Dopo aver ripercorso i fondamenti disciplinari del diritto degli enti del Terzo settore, i giudici amministrativi hanno valorizzato la “tipizzazione normativa” condotta dal codice del Terzo settore: essa si è svolta “su due fronti, connessi funzionalmente ma oggettivamente distinti: da un lato il contenuto delle attività di “interesse generale”, tratteggiato essenzialmente in relazione agli interessi (di carattere sociale, sanitario, umanitario e culturale) che sono dirette a soddisfare, dall’altro la forma e gli scopi del loro svolgimento, i quali devono essere caratterizzati in senso non lucrativo”.
Per i giudici, l’art. 6 del codice del Terzo settore si fonda “su un criterio di “diversità” oggettiva e non teleologica, quale emerge appunto dal raffronto con il catalogo di cui all’art. 5, comma 1: con la conseguenza che è rispetto a tale attività, oggettivamente connotata, che deve ricorrere la condizione che “l’atto costitutivo o lo statuto lo consentano”. Quindi, le attività di interesse generale “ove svolte con lo scopo di lucro (ovvero attraverso l’ottenimento di un utile), non diventano per ciò solo “diverse” né richiedono quindi, a differenza di quelle anche “oggettivamente” diverse, una specifica iscrizione nell’atto costitutivo o nello statuto, ma possono essere svolte come attività “secondarie e strumentali”, purché nel rispetto dei “criteri e dei limiti” fissati dal citato D.M”. A conforto dell’elaborazione suggerita, i giudici richiamano quanto disposto dall’art. 33, comma 3, del codice del Terzo settore, ove è riconosciuta alle organizzazioni di volontariato la possibilità di ricavare lucro oggettivo, e quindi senza il vincolo canonico del rimborso spese, solo qualora l’attività di interesse generale prestata sia svolta quale attività secondaria e strumentale, nei limiti di cui all’art. 6 del codice del Terzo settore.

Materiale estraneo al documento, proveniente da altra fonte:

(** The text written, if the file can be opened. *)
Definition save (can_open : bool) (c : Catalog) : option string * StatusCode :=
  if can_open then (Some (cat_serialize c), StatusCode.OK) else (None, StatusCode.IO_ERROR).

Definition catalog_init (file : option string) : M bool :=
  st ← load file; mret (bool_decide (st = StatusCode.OK)).

Definition catalog_shutdown (can_open : bool) (c : Catalog) : option string := (save can_open c).1.

End Text.
Lemma listIndexes_known table i l c :
  rw_mutex c = FREE → table_indexes c !! table = Some (i :: l) → listIndexes table c = None.
Proof.
  intros Hl Hi. unfold listIndexes. rewrite locked_free by done. run. rewrite Hi. cbn [default from_option id].
  unfold mbind at 1, M_bind at 1. by rewrite getIndexName_stuck.
Qed.

Lemma dropTable_indexed name s i l c :
  rw_mutex c = FREE → tables c !! name = Some s → table_indexes c !! name = Some (i :: l) →
  dropTable fs name c = None.
Proof.
  intros Hl Hs Hi. unfold dropTable. rewrite locked_free by done. run. rewrite Hs.
  unfold canDrop. unfold mbind, M_bind. rewrite getDependencies_stuck; [done|done|].
  cbn [table_indexes set_rw_mutex]. by rewrite Hi.
Qed.

(** Calls of the catalog that lock its mutex twice, so that they wait for themselves or are
    undefined: looking up a table by an id that exists, dropping an index by its id, listing the
    indexes of a table that has one, and dropping such a table. *)
Theorem catalog_relocks c id n name s i l :
  rw_mutex c = FREE →
  (table_id_map c !! id = Some n → getTableById id c = None) ∧
  (index_id_map c !! id = Some n → dropIndex_id id c = None) ∧
  (table_indexes c !! name = Some (i :: l) →
     listIndexes name c = None ∧ (tables c !! name = Some s → dropTable fs name c = None)).
Proof.
  intros Hl. split_and!; [by apply getTableById_known|by apply dropIndex_id_known|].
  intros Hi. split; [by eapply listIndexes_known|]. intros Hs. by eapply dropTable_indexed.
Qed.

(** Dropping a table without indexes: it is refused, and nothing changes, while a view contains its name or a
    constraint mentions it, the ones of the table itself included; otherwise the table goes and the other tables and the indexes stay. *)
Theorem dropTable_spec name s c :
  rw_mutex c = FREE → tables c !! name = Some s → default [] (table_indexes c !! name) = [] →
  remove_ok fs (table_dir name) = true →
  ((∃ v, (∃ k, views c !! k = Some v) ∧ is_Some (find_text name (vw_query v))) ∨
   (∃ k, (∃ n, constraints c !! n = Some k) ∧ (ci_table_name k = name ∨ ci_ref_table k = name)) →
     dropTable fs name c = Some (c, Some StatusCode.ERROR)) ∧
  ((∀ k v, views c !! k = Some v → find_text name (vw_query v) = None) →
   (∀ n k, constraints c !! n = Some k → ci_table_name k ≠ name ∧ ci_ref_table k ≠ name) →
     ∃ c', dropTable fs name c = Some (c', Some StatusCode.OK) ∧ tables c' = delete name (tables c) ∧
       table_id_map c' = delete (ts_id s) (table_id_map c) ∧ cat_indexes c' = cat_indexes c).
Proof.
  intros Hl Hs Hi Hrm. destruct (dropTable_returns name s c Hl Hs Hi) as [He Ho]. split.
  - intros Hdep. apply He. unfold dependents. intros [H1 H2]%app_eq_nil.
    destruct Hdep as [(v & [k Hk] & Hv)|(k & [n Hn] & Hk)].
    + assert (("VIEW:" +:+ k) ∈ ([] : list string)) as []%not_elem_of_nil. rewrite <- H1.
      apply list_elem_of_omap. exists (k, v). split; [by apply elem_of_map_to_list|]. cbn. by rewrite decide_True.
    + assert (("CONSTRAINT:" +:+ n) ∈ ([] : list string)) as []%not_elem_of_nil. rewrite <- H2.
      apply list_elem_of_omap. exists (n, k). split; [by apply elem_of_map_to_list|]. cbn. by rewrite decide_True.
  - intros Hv Hc. destruct Ho as (c' & r & Heq & -> & _ & Ht & Hti & Hx & _).
    + unfold dependents. apply app_nil. split; apply elem_of_nil_inv; intros x Hx%list_elem_of_omap;
        destruct Hx as ([k v] & Hin%elem_of_map_to_list & Hx); cbn in Hx.
      * rewrite decide_False in Hx; [done|]. rewrite (Hv _ _ Hin). by intros []%is_Some_None.
      * rewrite decide_False in Hx; [done|]. destruct (Hc _ _ Hin). by intros [?|?].
    + rewrite Hrm in Heq. eauto.
Qed.

End Steps.

(** ** Sequences *)

Fixpoint draws (name : string) (n : nat) : M (list Z) :=
  match n with
  | O => mret []
  | S n' => v ← nextValue name; vs ← draws name n'; mret (v :: vs)
  end.

Lemma nextValue_eq name s s' c :
  rw_mutex c = FREE → sequences c !! name = Some s → advance_sequence s = Some s' →
  nextValue name c = Some (set_sequences (<[name := s']> (sequences c)) c, Some (sq_current s)).
Proof.
  intros Hl Hs Ha. unfold nextValue. rewrite locked_free by done. run. rewrite Hs, Ha. run.
  unfold mret, M_ret. destruct c. cbn in *. by subst.
Qed.

Lemma draws_values name n : ∀ s c,
  rw_mutex c = FREE → sequences c !! name = Some s → sq_cycle s = false →
  0 < sq_increment s → - 2 ^ 63 ≤ sq_current s ≤ sq_max s → sq_max s + sq_increment s < 2 ^ 63 →
  ∃ c', draws name n c =
    Some (c', Some (map (λ i, Z.min (sq_max s) (sq_current s + Z.of_nat i * sq_increment s)) (seq 0 n))).
Proof.
  induction n as [|n IH]; intros s c Hl Hs Hcy Hinc Hcur Hmax; [by eexists|].
  set (v' := if sq_max s <? sq_current s + sq_increment s then sq_max s else sq_current s + sq_increment s).
  assert (advance_sequence s = Some (set_current v' s)) as Ha.
  { unfold advance_sequence. rewrite decide_True by (unfold fits_signed; lia). by rewrite Hcy. }
  cbn [draws]. unfold mbind at 1, M_bind at 1. rewrite (nextValue_eq name s _ c Hl Hs Ha).
  assert (v' = Z.min (sq_max s) (sq_current s + sq_increment s)) as Hv.
  { unfold v'. destruct (Z.ltb_spec (sq_max s) (sq_current s + sq_increment s)); lia. }
  destruct (IH (set_current v' s) (set_sequences (<[name := set_current v' s]> (sequences c)) c)) as [c' Hc'];
    cbn; [done|by rewrite lookup_insert_eq|done|done|lia|done|].
  exists c'. unfold mbind, M_bind. rewrite Hc'. unfold mret, M_ret. do 3 f_equal. f_equal; [lia|].
  rewrite <- seq_shift, map_map. apply map_ext. intros i. cbn [sq_max sq_current sq_increment set_current]. nia.
Qed.

(** A sequence that does not cycle gives its values in steps of the increment and repeats the greatest one for ever;
    adding the increment at the end of the range of an [int64_t], where the
    default maximum lies, is undefined.  A name that is not a sequence gives -1. *)
Theorem sequence_values name n s c :
  rw_mutex c = FREE →
  (sequences c !! name = Some s → sq_cycle s = false → 0 < sq_increment s →
   - 2 ^ 63 ≤ sq_current s ≤ sq_max s → sq_max s + sq_increment s < 2 ^ 63 →
   ∃ c', draws name n c =
     Some (c', Some (map (λ i, Z.min (sq_max s) (sq_current s + Z.of_nat i * sq_increment s)) (seq 0 n)))) ∧
  (sequences c !! name = Some s → 2 ^ 63 ≤ sq_current s + sq_increment s → nextValue name c = None) ∧
  (sequences c !! name = None → nextValue name c = Some (c, Some (-1))).
Proof.
  intros Hl. split_and!.
  - by apply draws_values.
  - intros Hs Ho. unfold nextValue. rewrite locked_free by done. run. rewrite Hs. unfold advance_sequence.
    rewrite decide_False by (unfold fits_signed; lia). done.
  - intros Hs. unfold nextValue. rewrite locked_free by done. run. rewrite Hs. unfold mret, M_ret.
    by rewrite set_rw_mutex_back.
Qed.
#[export] Instance Sort_operator : ExecutorOperator SortOperator :=
  mkOperator _ sort_open (λ _, sort_next) sort_close (λ s, mret (sort_rewind s))
    so_profiler (λ _, "Sort"%string) (λ _, sort_getDescription).
End Sort.
Arguments SortOperator : clear implicits.
End Sort.
Export (hints) Sort.

(** ** Limit *)

Module Limit.
Section Limit.
Context {C : Type} `{ExecutorOperator C}.

Record LimitOperator := mkLimit {
  l_child : C;
  l_limit : Z;
  l_offset : Z;
  current_row : Z;
  l_profiler : OperatorProfiler
}.

Definition Limit_new (child : C) (limit offset : Z) : LimitOperator :=
  mkLimit child limit offset 0 Profiler_new.

(** One turn per row that is left to skip. *)
Fixpoint skip_rows (fuel n : nat) (child : C) (row : Row) : Op C :=
  match n with
  | O => mret child
  | S n' =>
      r ← next fuel child row;
      let '(child, status, row) := r in
      if decide (status = StatusCode.OK) then skip_rows fuel n' child row else mret child
  end.

Definition limit_open (fuel : nat) (s : LimitOperator) : Op (LimitOperator * StatusCode) :=
  r ← open fuel (l_child s);
  if decide (r.2 = StatusCode.OK) then
    child ← skip_rows fuel (Z.to_nat (l_offset s)) r.1 [];
    t ← now;
    mret (mkLimit child (l_limit s) (l_offset s) (current_row s) (prof_begin t (l_profiler s)),
          StatusCode.OK)
  else mret (mkLimit r.1 (l_limit s) (l_offset s) (current_row s) (l_profiler s), r.2).

Definition limit_next (fuel : nat) (s : LimitOperator) (row : Row)
  : Op (LimitOperator * StatusCode * Row) :=
  if l_limit s <=? current_row s then mret (s, StatusCode.NOT_FOUND, row)
  else
    r ← next fuel (l_child s) row;
    let '(child, status, row) := r in
    if decide (status = StatusCode.OK) then
      mret (mkLimit child (l_limit s) (l_offset s) (wrap 64 (current_row s + 1))
              (recordRow (l_profiler s)), status, row)
    else mret (mkLimit child (l_limit s) (l_offset s) (current_row s) (l_profiler s), status, row).

Definition limit_close (s : LimitOperator) : Op LimitOperator :=
  child ← close (l_child s); t ← now;
  mret (mkLimit child (l_limit s) (l_offset s) (current_row s) (prof_stop t (l_profiler s))).
Definition limit_rewind (s : LimitOperator) : Op LimitOperator :=
  child ← rewind (l_child s);
  mret (mkLimit child (l_limit s) (l_offset s) 0 (l_profiler s)).

Definition limit_getDescription (s : LimitOperator) : string :=
  "Limit (" +:+ to_string (l_limit s) +:+ ")".

#[export] Instance Limit_operator : ExecutorOperator LimitOperator :=
  mkOperator _ limit_open limit_next limit_close limit_rewind
    l_profiler (λ _, "Limit"%string) limit_getDescription.
End Limit.
Arguments LimitOperator : clear implicits.
End Limit.
Export (hints) Limit.

(** ** Operators that are known at run time *)

Inductive ScanOperator :=
  | SeqScan (s : Scan.SeqScanOperator)
  | IndexScan (s : Scan.IndexScanOperator).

In sintesi, “non essendo contestato che le attività oggetto del presente appalto, nella loro oggettiva consistenza, siano previste nell’atto costitutivo della controinteressata (trovando corrispondenza l’oggetto dell’accordo quadro, relativo al “servizio di noleggio di automediche dotate di autista e infermiere con posizionamento sul territorio aziendale”, nel “trasporto degli infermi e dei feriti a mezzo ambulanza, anche in emergenza e urgenza, e noleggio con conducente di ambulanza per trasporto infermi”, quale risulta dalla visura camerale della Confraternita di -OMISSIS- O.D.V.), la censura in esame non può che essere respinta”.